(Saved data entries)
___

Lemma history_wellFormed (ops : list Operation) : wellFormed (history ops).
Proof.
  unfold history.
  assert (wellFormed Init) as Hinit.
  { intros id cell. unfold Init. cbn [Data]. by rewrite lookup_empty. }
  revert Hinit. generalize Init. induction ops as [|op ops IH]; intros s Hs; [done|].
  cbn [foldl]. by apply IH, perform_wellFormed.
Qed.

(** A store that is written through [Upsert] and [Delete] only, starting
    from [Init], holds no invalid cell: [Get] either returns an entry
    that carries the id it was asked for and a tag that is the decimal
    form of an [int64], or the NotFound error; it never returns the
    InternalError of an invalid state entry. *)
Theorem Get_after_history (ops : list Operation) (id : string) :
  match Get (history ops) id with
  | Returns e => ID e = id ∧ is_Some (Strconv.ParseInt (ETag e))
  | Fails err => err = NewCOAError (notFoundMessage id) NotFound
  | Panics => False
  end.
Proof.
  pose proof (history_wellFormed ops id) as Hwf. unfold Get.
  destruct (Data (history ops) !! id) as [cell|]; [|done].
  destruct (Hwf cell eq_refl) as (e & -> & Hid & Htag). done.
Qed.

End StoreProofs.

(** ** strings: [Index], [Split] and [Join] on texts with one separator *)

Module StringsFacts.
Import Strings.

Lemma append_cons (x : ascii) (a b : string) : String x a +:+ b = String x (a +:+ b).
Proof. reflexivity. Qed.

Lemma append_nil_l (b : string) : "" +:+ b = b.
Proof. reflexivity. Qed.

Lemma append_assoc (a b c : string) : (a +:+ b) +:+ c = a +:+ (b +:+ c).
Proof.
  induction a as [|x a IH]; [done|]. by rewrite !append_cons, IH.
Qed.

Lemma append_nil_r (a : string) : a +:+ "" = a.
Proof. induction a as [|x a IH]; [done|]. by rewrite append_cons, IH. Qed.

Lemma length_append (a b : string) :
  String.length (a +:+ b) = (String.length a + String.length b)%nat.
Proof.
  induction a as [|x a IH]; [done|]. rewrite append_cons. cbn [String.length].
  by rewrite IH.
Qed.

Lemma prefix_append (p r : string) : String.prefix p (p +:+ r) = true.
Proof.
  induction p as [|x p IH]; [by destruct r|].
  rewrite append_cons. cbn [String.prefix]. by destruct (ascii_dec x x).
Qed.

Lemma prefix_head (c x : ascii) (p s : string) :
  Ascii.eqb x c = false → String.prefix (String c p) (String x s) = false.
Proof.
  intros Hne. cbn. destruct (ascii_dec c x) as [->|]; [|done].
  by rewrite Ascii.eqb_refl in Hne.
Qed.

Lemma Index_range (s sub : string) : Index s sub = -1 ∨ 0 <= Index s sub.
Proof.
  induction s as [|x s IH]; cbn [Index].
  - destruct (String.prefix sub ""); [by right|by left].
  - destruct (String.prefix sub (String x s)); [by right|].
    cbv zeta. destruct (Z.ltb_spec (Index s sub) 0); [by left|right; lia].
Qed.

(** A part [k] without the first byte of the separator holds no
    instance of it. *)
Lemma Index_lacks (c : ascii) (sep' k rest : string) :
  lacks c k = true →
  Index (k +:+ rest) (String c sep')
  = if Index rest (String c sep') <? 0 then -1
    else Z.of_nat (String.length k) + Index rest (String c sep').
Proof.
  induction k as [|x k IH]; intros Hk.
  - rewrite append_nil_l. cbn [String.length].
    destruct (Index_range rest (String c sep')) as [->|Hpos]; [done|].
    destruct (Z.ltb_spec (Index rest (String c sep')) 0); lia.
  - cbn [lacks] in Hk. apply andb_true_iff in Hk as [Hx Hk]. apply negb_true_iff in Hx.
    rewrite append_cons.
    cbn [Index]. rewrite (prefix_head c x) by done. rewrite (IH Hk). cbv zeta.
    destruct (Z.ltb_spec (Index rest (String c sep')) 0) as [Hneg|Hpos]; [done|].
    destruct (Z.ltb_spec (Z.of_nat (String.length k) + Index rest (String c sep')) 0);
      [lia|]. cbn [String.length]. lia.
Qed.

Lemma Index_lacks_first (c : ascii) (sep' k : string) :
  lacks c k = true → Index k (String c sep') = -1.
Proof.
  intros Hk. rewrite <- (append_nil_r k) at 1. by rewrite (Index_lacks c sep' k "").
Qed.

___

_TASK DIRECTIONS_
From the records above, print only the lines between the one holding "intros Hne. cbn." and the one holding "<? 0 then -1", inclusive, exactly as they stand.

_SOLUTION TO THIS PROBLEM_
  intros Hne. cbn. destruct (ascii_dec c x) as [->|]; [|done].
  by rewrite Ascii.eqb_refl in Hne.
Qed.

Lemma Index_range (s sub : string) : Index s sub = -1 ∨ 0 <= Index s sub.
Proof.
  induction s as [|x s IH]; cbn [Index].
  - destruct (String.prefix sub ""); [by right|by left].
  - destruct (String.prefix sub (String x s)); [by right|].
    cbv zeta. destruct (Z.ltb_spec (Index s sub) 0); [by left|right; lia].
Qed.

(** A part [k] without the first byte of the separator holds no
    instance of it. *)
Lemma Index_lacks (c : ascii) (sep' k rest : string) :
  lacks c k = true →
  Index (k +:+ rest) (String c sep')
  = if Index rest (String c sep') <? 0 then -1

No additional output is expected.